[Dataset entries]
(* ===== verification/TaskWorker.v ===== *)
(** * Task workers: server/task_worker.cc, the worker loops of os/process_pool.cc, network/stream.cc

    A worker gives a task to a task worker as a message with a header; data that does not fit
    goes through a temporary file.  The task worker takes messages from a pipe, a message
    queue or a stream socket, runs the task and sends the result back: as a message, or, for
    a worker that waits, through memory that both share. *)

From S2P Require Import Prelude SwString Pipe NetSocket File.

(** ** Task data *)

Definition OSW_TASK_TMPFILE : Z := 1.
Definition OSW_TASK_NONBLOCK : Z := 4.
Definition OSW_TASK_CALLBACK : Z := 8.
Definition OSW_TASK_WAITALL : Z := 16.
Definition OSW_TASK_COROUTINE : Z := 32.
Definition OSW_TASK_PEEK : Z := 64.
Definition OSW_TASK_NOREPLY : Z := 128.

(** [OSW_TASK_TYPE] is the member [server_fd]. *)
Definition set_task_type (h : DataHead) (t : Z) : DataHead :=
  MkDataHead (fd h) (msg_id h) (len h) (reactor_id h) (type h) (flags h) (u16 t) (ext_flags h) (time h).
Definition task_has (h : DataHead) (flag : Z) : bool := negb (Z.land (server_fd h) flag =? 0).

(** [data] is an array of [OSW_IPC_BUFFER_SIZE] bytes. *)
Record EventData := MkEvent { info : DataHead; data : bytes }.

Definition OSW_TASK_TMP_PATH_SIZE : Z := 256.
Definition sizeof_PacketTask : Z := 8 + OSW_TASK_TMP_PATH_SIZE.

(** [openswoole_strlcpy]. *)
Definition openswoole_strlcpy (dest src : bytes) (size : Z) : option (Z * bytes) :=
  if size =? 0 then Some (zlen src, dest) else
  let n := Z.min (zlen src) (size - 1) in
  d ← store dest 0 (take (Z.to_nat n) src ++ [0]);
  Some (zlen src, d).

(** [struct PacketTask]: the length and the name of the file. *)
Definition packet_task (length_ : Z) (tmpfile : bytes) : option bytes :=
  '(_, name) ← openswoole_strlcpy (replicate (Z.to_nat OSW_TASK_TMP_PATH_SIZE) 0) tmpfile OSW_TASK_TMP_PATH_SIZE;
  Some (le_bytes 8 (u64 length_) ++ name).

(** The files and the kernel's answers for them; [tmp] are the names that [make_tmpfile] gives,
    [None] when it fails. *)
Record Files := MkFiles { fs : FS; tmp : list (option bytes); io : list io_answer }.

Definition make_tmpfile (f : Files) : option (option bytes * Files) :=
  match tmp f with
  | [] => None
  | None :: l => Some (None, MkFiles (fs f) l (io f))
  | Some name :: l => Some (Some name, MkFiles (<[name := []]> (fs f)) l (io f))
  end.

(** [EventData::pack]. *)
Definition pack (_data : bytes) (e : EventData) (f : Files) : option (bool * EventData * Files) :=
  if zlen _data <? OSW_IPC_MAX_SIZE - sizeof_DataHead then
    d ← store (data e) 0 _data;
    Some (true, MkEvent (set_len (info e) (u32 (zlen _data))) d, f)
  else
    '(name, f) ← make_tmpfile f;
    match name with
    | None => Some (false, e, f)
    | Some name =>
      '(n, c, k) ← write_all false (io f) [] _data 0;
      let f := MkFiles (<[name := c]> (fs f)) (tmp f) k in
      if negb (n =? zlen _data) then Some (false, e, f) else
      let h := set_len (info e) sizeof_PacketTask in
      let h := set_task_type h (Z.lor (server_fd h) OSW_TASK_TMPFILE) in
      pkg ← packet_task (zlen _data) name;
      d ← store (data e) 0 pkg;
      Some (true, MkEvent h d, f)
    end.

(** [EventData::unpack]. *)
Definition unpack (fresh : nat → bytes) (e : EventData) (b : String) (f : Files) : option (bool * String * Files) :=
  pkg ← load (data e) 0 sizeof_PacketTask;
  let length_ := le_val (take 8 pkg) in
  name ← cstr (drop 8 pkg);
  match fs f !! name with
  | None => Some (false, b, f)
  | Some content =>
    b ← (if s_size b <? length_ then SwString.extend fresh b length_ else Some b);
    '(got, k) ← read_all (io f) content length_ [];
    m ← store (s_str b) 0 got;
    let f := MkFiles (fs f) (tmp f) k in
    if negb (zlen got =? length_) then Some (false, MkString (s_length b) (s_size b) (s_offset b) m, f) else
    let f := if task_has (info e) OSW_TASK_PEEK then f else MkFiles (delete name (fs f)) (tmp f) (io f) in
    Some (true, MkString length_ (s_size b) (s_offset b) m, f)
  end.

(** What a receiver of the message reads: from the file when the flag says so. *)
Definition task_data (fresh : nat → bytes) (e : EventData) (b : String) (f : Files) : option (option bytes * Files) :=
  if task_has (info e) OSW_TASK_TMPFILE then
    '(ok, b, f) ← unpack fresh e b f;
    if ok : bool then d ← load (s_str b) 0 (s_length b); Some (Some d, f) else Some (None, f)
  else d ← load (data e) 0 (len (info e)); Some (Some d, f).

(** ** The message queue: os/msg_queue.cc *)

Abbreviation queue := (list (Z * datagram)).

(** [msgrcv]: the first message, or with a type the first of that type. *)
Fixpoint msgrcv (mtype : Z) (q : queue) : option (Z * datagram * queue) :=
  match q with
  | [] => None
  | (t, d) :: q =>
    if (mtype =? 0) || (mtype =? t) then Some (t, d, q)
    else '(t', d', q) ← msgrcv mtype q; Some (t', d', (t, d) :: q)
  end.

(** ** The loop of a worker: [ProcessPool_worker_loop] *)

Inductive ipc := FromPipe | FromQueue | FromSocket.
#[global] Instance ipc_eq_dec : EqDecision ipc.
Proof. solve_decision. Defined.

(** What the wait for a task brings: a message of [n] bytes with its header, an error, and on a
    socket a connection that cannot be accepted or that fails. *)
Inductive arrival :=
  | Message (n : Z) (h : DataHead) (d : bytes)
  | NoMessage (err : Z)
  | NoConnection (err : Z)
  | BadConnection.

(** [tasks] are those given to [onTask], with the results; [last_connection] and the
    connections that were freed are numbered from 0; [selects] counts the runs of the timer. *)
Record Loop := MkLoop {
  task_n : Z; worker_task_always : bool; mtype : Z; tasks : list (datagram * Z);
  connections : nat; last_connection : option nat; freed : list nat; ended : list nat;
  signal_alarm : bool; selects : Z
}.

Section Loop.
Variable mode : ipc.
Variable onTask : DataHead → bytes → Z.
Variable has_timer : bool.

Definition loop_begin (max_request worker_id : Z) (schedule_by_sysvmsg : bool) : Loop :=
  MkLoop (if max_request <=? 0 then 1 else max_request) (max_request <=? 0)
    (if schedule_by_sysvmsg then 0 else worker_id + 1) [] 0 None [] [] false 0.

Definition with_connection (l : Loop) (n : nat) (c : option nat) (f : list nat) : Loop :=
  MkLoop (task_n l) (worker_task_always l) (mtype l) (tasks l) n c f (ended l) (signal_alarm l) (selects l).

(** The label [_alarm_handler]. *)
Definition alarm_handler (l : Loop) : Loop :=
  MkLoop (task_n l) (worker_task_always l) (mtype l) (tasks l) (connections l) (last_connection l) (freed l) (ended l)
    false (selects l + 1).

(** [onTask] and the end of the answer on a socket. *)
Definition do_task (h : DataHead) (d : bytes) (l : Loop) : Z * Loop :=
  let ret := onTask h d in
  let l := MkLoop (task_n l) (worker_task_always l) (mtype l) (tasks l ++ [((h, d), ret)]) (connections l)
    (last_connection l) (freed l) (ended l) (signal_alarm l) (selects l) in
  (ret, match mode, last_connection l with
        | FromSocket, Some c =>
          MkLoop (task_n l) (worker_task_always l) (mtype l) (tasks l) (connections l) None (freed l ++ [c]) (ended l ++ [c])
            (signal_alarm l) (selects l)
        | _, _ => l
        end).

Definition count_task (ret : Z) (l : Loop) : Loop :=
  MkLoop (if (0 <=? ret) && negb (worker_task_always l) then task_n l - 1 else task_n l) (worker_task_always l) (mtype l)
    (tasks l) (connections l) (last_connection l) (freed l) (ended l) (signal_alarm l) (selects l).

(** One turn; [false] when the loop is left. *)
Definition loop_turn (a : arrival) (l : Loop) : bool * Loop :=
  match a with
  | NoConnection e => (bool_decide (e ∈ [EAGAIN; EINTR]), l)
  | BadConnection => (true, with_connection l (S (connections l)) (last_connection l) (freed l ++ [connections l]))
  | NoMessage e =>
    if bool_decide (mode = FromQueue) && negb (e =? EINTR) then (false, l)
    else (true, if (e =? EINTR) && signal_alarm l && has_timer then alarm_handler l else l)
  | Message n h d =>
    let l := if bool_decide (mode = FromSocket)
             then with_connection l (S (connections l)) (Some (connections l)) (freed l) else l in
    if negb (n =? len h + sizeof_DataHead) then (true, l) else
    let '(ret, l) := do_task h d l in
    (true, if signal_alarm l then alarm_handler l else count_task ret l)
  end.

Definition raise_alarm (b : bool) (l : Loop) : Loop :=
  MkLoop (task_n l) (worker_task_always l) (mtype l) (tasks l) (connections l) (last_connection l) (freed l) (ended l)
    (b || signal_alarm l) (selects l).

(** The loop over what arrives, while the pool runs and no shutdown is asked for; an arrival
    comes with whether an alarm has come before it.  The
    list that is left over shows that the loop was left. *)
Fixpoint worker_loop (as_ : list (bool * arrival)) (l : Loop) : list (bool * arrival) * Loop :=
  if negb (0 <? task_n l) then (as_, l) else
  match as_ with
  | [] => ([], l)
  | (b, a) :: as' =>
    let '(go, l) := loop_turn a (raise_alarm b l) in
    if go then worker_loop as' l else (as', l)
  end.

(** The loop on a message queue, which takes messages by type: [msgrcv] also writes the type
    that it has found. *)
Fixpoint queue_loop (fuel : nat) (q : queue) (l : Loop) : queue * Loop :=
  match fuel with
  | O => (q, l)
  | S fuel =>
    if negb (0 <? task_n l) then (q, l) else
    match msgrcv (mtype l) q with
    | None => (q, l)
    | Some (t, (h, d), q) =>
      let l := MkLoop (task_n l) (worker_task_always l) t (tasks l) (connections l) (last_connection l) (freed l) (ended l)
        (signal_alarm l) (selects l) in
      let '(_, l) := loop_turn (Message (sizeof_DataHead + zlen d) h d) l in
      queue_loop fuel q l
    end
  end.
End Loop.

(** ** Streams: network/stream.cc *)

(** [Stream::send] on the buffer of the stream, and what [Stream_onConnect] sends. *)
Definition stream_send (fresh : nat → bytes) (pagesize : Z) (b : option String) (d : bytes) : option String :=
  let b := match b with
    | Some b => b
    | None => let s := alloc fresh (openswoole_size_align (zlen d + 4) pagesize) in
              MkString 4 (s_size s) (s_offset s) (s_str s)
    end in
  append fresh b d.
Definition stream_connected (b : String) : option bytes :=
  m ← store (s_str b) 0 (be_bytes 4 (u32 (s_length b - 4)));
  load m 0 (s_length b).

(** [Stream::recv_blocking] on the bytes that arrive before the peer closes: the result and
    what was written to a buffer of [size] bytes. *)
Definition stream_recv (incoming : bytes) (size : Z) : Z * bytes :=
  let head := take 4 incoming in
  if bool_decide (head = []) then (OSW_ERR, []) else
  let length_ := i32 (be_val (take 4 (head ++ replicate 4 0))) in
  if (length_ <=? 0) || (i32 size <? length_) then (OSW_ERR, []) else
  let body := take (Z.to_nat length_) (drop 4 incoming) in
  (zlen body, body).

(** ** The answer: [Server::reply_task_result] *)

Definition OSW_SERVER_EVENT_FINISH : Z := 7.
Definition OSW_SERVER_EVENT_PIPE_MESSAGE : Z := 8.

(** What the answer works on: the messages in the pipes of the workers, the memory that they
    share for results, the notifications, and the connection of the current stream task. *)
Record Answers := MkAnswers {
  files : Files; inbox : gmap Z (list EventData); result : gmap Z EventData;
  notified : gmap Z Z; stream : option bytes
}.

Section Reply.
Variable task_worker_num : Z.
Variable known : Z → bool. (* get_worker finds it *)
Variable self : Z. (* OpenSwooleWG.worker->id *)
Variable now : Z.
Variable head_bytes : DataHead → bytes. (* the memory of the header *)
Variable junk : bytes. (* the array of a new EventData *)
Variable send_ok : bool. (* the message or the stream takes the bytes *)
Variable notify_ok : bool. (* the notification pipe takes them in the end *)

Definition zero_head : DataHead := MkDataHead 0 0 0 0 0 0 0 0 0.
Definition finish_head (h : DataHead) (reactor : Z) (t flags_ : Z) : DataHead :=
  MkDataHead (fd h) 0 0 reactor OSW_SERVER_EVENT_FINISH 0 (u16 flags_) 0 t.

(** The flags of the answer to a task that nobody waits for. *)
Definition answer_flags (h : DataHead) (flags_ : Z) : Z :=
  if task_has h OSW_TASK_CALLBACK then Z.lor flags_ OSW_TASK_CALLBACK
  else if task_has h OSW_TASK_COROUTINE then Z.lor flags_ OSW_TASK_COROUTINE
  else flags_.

* _Exercise directions_:
Could you reproduce, exactly, every line above from the line with "Definition pack (_data" to the line with "(** [msgrcv]: the", and no other line? Both ends count.

* _Completed exercise_:
Definition pack (_data : bytes) (e : EventData) (f : Files) : option (bool * EventData * Files) :=
  if zlen _data <? OSW_IPC_MAX_SIZE - sizeof_DataHead then
    d ← store (data e) 0 _data;
    Some (true, MkEvent (set_len (info e) (u32 (zlen _data))) d, f)
  else
    '(name, f) ← make_tmpfile f;
    match name with
    | None => Some (false, e, f)
    | Some name =>
      '(n, c, k) ← write_all false (io f) [] _data 0;
      let f := MkFiles (<[name := c]> (fs f)) (tmp f) k in
      if negb (n =? zlen _data) then Some (false, e, f) else
      let h := set_len (info e) sizeof_PacketTask in
      let h := set_task_type h (Z.lor (server_fd h) OSW_TASK_TMPFILE) in
      pkg ← packet_task (zlen _data) name;
      d ← store (data e) 0 pkg;
      Some (true, MkEvent h d, f)
    end.

(** [EventData::unpack]. *)
Definition unpack (fresh : nat → bytes) (e : EventData) (b : String) (f : Files) : option (bool * String * Files) :=
  pkg ← load (data e) 0 sizeof_PacketTask;
  let length_ := le_val (take 8 pkg) in
  name ← cstr (drop 8 pkg);
  match fs f !! name with
  | None => Some (false, b, f)
  | Some content =>
    b ← (if s_size b <? length_ then SwString.extend fresh b length_ else Some b);
    '(got, k) ← read_all (io f) content length_ [];
    m ← store (s_str b) 0 got;
    let f := MkFiles (fs f) (tmp f) k in
    if negb (zlen got =? length_) then Some (false, MkString (s_length b) (s_size b) (s_offset b) m, f) else
    let f := if task_has (info e) OSW_TASK_PEEK then f else MkFiles (delete name (fs f)) (tmp f) (io f) in
    Some (true, MkString length_ (s_size b) (s_offset b) m, f)
  end.

(** What a receiver of the message reads: from the file when the flag says so. *)
Definition task_data (fresh : nat → bytes) (e : EventData) (b : String) (f : Files) : option (option bytes * Files) :=
  if task_has (info e) OSW_TASK_TMPFILE then
    '(ok, b, f) ← unpack fresh e b f;
    if ok : bool then d ← load (s_str b) 0 (s_length b); Some (Some d, f) else Some (None, f)
  else d ← load (data e) 0 (len (info e)); Some (Some d, f).

(** ** The message queue: os/msg_queue.cc *)

Abbreviation queue := (list (Z * datagram)).

(** [msgrcv]: the first message, or with a type the first of that type. *)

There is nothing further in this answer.